Exercise — Please repeat the lines below, exactly and only, from the one that holds "Definition sample_exchange (h" through the one that holds "[65] [66] [5] (UA".

(Stored dataset items)
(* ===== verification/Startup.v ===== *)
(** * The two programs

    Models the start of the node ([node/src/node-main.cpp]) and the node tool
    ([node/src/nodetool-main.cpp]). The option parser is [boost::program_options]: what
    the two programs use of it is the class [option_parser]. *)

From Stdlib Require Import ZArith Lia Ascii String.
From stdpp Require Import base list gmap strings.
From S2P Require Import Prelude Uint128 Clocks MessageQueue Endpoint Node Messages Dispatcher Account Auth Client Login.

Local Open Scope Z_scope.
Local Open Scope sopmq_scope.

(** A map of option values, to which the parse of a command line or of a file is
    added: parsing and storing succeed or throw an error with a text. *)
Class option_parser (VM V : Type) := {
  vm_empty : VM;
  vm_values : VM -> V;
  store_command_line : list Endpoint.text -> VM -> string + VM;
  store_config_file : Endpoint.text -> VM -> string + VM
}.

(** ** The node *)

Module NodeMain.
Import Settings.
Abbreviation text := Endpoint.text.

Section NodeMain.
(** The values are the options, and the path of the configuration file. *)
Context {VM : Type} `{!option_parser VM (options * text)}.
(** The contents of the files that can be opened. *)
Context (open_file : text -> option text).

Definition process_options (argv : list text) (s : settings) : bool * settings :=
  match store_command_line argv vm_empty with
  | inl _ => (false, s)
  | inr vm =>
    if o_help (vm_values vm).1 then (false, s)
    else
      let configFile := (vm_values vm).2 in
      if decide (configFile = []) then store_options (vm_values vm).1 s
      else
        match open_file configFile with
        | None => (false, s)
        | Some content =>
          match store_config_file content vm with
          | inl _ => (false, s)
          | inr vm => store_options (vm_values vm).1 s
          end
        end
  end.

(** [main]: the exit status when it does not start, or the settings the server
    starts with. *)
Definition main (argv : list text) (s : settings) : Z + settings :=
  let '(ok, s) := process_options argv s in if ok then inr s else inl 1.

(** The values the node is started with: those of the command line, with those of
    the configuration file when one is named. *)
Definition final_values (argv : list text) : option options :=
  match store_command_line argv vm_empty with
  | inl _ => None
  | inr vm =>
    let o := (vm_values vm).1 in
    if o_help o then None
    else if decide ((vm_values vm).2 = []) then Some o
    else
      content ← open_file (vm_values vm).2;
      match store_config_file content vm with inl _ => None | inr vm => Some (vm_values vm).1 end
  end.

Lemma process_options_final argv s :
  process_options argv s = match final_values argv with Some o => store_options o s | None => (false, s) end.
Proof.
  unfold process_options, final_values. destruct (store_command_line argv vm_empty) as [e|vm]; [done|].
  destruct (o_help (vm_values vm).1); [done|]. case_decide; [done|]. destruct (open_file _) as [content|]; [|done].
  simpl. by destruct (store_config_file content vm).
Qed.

---

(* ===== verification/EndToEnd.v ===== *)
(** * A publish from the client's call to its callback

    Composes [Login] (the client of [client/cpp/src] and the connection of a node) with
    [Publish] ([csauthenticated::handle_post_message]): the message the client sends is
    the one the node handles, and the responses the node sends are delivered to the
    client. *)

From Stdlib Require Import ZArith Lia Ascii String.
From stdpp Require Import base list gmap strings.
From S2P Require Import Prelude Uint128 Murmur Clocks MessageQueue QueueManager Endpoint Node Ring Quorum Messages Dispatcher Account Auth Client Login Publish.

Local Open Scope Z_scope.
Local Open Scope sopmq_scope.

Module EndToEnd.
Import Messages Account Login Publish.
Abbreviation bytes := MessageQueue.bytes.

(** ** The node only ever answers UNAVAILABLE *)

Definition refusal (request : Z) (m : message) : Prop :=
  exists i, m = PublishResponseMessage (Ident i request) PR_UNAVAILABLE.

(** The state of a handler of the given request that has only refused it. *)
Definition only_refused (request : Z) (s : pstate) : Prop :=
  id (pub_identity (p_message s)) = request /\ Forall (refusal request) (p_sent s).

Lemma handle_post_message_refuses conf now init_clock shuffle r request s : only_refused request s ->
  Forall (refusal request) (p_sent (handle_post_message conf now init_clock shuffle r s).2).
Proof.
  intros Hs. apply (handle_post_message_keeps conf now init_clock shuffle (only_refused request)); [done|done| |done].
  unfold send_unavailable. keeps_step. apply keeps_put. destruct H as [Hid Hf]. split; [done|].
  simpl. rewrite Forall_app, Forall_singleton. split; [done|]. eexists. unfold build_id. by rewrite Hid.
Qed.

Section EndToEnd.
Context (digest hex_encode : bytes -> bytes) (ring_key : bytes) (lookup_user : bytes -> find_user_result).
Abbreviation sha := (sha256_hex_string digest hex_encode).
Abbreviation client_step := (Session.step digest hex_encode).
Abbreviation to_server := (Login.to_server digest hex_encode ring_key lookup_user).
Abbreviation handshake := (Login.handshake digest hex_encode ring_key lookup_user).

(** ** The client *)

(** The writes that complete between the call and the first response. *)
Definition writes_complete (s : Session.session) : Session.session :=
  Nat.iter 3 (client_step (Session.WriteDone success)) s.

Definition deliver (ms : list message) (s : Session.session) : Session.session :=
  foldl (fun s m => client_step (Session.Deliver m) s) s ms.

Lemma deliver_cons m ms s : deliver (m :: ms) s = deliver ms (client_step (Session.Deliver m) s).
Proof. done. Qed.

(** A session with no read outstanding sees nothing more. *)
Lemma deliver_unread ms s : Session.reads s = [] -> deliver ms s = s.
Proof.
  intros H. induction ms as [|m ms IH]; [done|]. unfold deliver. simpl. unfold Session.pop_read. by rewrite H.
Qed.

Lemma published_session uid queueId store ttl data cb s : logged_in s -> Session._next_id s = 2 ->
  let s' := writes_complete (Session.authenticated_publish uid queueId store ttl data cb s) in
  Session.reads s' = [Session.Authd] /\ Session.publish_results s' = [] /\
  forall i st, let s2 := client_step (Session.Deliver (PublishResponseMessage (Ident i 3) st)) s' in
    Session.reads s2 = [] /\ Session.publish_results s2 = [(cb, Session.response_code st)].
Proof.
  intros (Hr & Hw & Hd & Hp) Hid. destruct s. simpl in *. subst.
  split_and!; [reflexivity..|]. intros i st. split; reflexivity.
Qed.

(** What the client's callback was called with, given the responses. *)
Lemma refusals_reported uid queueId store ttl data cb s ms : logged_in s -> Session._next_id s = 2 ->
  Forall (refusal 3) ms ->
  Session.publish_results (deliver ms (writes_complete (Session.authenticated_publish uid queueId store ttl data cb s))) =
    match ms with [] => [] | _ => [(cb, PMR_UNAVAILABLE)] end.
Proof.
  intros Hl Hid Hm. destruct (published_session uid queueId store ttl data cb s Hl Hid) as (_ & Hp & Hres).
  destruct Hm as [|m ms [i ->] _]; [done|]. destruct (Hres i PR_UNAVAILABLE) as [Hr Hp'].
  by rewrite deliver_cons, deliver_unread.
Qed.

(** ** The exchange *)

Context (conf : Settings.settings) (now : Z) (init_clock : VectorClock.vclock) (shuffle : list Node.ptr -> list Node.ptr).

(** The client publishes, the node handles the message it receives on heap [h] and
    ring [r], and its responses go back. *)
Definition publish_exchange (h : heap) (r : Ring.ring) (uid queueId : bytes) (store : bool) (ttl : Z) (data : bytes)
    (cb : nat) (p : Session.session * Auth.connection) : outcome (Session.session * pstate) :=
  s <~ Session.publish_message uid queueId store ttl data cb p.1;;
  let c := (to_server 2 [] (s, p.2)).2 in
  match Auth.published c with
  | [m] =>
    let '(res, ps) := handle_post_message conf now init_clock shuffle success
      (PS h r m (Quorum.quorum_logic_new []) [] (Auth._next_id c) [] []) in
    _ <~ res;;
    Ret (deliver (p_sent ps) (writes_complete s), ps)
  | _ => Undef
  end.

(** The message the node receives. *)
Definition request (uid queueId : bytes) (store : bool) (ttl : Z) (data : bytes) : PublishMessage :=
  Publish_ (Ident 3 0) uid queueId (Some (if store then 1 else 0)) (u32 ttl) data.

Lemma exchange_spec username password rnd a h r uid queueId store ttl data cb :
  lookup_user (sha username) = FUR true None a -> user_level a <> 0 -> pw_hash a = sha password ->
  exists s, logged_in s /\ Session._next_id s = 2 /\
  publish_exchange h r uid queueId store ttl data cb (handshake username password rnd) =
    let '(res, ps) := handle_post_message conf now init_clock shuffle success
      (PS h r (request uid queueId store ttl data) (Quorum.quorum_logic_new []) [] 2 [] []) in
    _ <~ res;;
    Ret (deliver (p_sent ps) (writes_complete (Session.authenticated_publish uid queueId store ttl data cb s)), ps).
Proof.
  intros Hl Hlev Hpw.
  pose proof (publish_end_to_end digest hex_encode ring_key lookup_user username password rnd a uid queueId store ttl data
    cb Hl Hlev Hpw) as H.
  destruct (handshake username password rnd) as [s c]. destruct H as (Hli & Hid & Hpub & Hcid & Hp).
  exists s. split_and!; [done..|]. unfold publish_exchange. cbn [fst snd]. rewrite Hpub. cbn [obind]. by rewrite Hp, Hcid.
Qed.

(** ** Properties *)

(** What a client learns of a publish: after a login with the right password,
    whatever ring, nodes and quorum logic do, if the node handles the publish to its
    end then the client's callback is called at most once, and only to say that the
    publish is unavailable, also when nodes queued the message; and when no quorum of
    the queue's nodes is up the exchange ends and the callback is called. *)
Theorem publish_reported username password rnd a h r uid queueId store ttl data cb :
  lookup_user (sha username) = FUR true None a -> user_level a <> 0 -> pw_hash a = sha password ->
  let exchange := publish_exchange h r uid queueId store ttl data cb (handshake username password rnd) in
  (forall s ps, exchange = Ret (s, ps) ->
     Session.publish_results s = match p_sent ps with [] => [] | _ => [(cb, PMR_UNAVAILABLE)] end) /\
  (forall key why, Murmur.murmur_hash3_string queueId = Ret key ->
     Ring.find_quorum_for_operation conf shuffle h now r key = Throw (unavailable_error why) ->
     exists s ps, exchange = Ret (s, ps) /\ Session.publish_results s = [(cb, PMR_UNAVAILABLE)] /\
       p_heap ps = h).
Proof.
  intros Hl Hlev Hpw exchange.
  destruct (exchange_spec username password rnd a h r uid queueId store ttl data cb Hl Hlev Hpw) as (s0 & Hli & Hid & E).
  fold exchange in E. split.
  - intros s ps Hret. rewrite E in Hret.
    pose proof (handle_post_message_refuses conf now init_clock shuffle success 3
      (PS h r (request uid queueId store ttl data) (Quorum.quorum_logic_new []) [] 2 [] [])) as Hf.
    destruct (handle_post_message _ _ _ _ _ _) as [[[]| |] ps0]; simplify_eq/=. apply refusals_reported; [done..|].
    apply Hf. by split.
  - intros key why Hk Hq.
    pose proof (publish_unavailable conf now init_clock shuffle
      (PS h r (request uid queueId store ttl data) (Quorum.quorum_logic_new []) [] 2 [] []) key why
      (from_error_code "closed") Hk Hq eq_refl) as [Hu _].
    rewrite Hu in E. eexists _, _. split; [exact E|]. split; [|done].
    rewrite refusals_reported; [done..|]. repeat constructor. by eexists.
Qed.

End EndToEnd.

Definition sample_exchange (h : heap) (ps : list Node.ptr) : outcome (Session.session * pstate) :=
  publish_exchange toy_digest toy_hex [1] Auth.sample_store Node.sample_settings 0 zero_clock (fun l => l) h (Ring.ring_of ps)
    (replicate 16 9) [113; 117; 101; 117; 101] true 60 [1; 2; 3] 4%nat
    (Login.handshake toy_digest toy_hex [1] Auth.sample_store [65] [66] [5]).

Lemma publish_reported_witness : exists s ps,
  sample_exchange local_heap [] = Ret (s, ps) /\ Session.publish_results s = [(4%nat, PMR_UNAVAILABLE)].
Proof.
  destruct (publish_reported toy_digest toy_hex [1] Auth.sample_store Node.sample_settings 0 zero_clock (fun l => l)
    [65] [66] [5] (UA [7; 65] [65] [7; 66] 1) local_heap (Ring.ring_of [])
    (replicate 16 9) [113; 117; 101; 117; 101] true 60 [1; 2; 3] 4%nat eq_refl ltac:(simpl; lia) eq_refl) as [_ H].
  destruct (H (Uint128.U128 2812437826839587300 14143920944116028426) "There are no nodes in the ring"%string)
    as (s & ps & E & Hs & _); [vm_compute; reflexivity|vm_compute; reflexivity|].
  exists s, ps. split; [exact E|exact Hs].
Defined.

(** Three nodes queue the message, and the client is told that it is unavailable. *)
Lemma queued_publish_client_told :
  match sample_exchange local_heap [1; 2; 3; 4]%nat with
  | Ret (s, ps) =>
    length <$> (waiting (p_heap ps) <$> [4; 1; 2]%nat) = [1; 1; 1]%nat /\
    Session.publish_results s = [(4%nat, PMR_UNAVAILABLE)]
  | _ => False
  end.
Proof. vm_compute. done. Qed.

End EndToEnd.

==

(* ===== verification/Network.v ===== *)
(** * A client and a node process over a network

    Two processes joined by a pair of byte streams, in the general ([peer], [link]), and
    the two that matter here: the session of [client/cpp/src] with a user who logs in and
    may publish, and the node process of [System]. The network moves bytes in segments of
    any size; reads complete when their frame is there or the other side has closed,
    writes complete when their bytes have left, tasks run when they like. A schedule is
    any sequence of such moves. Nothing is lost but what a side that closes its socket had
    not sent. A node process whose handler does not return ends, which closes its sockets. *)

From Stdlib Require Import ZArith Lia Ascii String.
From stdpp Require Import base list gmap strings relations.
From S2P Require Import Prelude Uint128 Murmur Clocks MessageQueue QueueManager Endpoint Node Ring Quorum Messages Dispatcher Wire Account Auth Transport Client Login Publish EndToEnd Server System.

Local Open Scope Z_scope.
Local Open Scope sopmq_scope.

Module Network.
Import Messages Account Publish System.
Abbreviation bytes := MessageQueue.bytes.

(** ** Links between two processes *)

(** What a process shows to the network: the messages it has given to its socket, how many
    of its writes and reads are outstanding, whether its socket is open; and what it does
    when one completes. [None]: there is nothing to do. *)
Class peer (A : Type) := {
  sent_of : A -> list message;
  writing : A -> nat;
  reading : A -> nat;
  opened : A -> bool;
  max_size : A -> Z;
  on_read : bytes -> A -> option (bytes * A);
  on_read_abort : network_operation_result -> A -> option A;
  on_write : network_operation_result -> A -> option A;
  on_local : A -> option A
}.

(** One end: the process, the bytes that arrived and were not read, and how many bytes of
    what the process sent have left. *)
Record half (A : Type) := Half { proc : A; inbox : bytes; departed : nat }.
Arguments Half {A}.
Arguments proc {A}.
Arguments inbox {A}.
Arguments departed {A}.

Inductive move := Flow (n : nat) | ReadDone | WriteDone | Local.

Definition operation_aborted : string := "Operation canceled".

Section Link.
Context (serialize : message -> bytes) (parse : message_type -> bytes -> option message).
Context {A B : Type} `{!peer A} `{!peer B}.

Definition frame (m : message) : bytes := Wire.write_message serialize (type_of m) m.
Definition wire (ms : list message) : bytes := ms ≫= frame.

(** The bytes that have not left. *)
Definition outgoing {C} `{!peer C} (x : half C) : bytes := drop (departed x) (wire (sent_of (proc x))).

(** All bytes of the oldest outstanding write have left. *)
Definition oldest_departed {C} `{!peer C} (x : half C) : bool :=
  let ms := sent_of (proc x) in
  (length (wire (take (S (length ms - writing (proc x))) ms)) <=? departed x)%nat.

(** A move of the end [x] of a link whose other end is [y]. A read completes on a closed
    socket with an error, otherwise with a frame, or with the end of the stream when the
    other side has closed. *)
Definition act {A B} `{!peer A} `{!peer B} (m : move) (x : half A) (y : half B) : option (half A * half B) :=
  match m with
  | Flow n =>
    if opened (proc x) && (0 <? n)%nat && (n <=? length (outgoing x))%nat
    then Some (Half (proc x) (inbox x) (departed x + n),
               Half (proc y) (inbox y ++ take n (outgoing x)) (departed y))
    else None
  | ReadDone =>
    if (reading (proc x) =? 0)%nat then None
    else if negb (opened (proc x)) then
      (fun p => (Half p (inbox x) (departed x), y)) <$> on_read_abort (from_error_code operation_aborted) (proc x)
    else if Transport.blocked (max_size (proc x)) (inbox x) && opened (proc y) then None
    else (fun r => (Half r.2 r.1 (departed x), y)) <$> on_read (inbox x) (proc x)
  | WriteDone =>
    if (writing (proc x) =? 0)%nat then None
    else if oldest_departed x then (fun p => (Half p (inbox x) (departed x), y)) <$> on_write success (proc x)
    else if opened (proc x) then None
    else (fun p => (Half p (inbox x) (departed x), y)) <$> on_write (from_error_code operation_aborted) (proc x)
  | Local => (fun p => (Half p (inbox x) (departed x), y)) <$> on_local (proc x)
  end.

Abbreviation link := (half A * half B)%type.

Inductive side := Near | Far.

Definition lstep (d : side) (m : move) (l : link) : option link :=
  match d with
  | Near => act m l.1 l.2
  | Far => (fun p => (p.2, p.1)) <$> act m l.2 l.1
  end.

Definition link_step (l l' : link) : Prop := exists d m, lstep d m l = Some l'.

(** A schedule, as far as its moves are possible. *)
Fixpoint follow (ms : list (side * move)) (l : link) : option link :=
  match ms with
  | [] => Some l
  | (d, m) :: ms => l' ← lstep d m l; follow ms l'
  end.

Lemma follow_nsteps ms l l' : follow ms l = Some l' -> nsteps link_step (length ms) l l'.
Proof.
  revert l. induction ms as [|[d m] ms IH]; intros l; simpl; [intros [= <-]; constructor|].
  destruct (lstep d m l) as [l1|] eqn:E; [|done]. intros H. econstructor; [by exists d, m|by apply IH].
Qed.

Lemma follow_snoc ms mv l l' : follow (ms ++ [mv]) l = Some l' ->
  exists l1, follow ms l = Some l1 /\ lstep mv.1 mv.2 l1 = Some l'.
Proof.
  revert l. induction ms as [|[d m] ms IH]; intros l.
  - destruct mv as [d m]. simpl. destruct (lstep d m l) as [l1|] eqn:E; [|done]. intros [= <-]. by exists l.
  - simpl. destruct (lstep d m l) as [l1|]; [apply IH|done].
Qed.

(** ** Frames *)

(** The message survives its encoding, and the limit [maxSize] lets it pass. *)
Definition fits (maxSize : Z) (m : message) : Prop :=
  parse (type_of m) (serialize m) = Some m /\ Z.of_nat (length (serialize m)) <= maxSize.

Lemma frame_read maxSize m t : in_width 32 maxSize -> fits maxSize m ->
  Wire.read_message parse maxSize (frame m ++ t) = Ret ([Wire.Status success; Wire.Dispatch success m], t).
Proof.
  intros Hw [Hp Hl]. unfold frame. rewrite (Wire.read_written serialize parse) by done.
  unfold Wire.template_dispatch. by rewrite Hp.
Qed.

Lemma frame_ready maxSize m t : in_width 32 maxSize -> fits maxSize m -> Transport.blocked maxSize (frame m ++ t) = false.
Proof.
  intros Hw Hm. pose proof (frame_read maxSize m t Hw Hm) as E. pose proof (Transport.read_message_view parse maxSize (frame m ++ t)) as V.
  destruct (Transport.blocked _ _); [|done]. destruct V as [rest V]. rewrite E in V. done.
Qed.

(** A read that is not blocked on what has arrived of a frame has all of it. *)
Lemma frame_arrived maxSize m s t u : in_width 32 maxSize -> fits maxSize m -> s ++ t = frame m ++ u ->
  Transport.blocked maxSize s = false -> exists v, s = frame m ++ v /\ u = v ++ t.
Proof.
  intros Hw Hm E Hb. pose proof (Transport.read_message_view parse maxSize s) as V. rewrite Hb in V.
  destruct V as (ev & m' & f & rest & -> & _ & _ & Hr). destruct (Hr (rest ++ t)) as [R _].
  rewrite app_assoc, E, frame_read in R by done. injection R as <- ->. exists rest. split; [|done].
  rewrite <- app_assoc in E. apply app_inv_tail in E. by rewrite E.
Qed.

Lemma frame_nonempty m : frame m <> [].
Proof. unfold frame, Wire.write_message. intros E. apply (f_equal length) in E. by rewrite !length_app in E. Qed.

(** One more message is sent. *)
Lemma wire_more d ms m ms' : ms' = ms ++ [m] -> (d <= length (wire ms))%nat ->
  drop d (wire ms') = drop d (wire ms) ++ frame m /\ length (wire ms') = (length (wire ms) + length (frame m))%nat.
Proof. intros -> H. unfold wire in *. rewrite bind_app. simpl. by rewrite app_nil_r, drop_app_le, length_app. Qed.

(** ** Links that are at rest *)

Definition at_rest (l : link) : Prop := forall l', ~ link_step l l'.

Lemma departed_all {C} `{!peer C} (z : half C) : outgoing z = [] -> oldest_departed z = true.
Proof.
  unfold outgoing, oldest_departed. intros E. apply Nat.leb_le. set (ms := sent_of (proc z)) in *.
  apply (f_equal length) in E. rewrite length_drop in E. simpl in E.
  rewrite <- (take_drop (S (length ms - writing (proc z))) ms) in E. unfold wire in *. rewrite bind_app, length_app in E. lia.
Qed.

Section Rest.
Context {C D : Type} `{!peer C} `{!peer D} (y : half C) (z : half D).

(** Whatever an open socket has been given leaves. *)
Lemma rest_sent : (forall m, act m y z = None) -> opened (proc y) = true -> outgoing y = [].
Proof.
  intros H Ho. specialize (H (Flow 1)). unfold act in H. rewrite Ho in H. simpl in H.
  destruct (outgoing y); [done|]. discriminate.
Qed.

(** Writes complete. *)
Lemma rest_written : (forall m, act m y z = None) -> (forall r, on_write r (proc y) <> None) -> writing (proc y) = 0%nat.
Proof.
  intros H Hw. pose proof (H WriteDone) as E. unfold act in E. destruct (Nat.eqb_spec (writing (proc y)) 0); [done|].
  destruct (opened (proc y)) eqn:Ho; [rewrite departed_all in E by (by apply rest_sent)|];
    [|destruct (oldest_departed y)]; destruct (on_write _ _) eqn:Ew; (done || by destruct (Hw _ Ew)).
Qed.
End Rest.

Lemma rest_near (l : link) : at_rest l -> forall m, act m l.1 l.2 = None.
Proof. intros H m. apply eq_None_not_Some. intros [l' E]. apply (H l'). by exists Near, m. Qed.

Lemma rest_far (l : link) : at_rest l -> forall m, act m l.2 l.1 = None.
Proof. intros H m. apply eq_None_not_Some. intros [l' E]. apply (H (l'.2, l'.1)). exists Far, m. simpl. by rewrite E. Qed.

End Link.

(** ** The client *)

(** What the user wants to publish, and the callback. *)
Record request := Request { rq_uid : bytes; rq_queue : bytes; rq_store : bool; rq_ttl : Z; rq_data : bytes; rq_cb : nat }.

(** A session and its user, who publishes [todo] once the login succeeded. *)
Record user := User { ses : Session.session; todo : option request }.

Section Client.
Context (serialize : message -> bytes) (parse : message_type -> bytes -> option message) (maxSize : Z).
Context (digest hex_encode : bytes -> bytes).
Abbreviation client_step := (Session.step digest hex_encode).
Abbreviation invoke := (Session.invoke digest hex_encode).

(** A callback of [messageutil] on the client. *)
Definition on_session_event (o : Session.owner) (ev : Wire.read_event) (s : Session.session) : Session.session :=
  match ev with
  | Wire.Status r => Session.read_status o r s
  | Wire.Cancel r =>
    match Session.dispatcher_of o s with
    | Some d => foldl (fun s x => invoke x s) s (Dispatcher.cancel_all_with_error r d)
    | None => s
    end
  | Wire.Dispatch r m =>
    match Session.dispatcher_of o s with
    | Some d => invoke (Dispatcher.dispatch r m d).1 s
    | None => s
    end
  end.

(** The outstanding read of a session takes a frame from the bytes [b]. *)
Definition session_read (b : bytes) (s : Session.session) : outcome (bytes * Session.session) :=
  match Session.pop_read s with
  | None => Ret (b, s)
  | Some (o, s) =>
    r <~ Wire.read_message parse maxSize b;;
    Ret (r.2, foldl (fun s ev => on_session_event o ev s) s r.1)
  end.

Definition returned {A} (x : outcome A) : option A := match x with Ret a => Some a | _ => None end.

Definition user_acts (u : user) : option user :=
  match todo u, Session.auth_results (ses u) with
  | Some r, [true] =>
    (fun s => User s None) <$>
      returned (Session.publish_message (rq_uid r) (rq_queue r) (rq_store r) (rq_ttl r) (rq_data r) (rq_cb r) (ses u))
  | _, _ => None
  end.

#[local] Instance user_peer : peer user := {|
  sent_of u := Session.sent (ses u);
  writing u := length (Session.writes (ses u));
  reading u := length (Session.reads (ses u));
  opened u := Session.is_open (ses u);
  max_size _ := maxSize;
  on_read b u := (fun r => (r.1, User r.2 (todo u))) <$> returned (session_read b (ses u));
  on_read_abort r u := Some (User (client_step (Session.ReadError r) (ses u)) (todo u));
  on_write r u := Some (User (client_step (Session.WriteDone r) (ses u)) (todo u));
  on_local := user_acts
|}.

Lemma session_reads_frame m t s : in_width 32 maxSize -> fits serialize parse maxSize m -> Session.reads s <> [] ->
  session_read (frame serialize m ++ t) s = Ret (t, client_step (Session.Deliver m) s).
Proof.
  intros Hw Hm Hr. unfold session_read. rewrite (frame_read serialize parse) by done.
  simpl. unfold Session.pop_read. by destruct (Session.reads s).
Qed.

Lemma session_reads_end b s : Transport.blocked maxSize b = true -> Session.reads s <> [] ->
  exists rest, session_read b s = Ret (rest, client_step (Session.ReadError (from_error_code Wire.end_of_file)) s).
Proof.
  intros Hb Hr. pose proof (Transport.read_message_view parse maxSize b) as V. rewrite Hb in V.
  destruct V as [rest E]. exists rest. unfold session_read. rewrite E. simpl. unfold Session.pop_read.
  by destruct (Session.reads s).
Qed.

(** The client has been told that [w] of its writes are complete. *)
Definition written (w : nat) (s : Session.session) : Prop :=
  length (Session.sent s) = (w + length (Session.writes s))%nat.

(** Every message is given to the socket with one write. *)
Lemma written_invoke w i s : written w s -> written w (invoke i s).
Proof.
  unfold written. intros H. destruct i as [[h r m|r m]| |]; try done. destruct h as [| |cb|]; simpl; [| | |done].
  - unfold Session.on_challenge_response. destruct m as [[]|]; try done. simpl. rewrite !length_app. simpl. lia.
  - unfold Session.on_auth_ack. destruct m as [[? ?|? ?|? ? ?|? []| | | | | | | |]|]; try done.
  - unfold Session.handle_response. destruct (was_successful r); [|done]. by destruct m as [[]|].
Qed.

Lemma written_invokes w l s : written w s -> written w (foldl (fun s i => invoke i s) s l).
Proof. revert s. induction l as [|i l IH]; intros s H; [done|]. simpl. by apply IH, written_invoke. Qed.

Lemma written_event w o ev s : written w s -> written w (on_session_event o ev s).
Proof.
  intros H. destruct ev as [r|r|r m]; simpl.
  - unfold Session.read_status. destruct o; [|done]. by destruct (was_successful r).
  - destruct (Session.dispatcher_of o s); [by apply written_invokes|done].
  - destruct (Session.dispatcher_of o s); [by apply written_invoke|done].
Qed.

Output —
Definition sample_exchange (h : heap) (ps : list Node.ptr) : outcome (Session.session * pstate) :=
  publish_exchange toy_digest toy_hex [1] Auth.sample_store Node.sample_settings 0 zero_clock (fun l => l) h (Ring.ring_of ps)
    (replicate 16 9) [113; 117; 101; 117; 101] true 60 [1; 2; 3] 4%nat
    (Login.handshake toy_digest toy_hex [1] Auth.sample_store [65] [66] [5]).

Lemma publish_reported_witness : exists s ps,
  sample_exchange local_heap [] = Ret (s, ps) /\ Session.publish_results s = [(4%nat, PMR_UNAVAILABLE)].
Proof.
  destruct (publish_reported toy_digest toy_hex [1] Auth.sample_store Node.sample_settings 0 zero_clock (fun l => l)
    [65] [66] [5] (UA [7; 65] [65] [7; 66] 1) local_heap (Ring.ring_of [])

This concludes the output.